[[ MATERIAL PROVIDED, beginning ]]
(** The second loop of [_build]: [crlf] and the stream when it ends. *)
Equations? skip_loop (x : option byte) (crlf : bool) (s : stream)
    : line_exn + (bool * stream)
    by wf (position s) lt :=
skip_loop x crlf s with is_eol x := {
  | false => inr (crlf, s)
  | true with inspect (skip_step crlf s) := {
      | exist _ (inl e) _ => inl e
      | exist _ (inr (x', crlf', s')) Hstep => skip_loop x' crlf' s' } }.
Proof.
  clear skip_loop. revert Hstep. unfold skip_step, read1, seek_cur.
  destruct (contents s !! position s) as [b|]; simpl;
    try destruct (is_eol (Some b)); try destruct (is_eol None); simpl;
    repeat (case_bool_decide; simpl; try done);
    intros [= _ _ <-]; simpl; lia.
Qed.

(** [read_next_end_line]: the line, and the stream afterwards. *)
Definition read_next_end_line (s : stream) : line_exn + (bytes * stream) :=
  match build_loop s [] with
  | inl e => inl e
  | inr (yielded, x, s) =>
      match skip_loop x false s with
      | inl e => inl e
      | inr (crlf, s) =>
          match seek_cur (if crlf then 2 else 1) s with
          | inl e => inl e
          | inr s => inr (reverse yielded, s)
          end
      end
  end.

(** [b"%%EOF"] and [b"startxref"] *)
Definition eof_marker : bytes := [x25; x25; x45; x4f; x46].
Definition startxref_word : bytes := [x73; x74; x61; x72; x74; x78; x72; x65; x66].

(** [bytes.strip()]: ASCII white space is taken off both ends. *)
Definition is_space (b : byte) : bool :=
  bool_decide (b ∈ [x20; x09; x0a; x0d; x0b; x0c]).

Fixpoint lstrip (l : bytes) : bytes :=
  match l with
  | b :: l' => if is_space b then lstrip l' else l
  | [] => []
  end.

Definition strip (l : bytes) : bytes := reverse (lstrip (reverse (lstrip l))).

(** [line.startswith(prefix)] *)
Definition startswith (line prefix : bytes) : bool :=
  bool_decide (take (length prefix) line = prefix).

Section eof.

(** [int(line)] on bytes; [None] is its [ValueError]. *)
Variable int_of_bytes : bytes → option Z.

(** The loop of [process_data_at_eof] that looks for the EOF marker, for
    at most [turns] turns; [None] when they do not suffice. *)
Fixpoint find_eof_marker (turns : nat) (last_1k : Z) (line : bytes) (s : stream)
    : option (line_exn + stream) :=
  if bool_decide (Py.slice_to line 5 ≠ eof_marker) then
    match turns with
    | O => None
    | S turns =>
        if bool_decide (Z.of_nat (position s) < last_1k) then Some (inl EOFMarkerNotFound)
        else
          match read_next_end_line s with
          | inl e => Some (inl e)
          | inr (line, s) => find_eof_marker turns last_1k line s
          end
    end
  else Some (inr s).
[[ MATERIAL PROVIDED, end ]]
→ **WHAT THE TASK REQUIRES**
Select every line above that contains the word "match", and copy it.

→ **TASK ANSWER**
  match build_loop s [] with
      match skip_loop x false s with
          match seek_cur (if crlf then 2 else 1) s with
  match l with
    match turns with
          match read_next_end_line s with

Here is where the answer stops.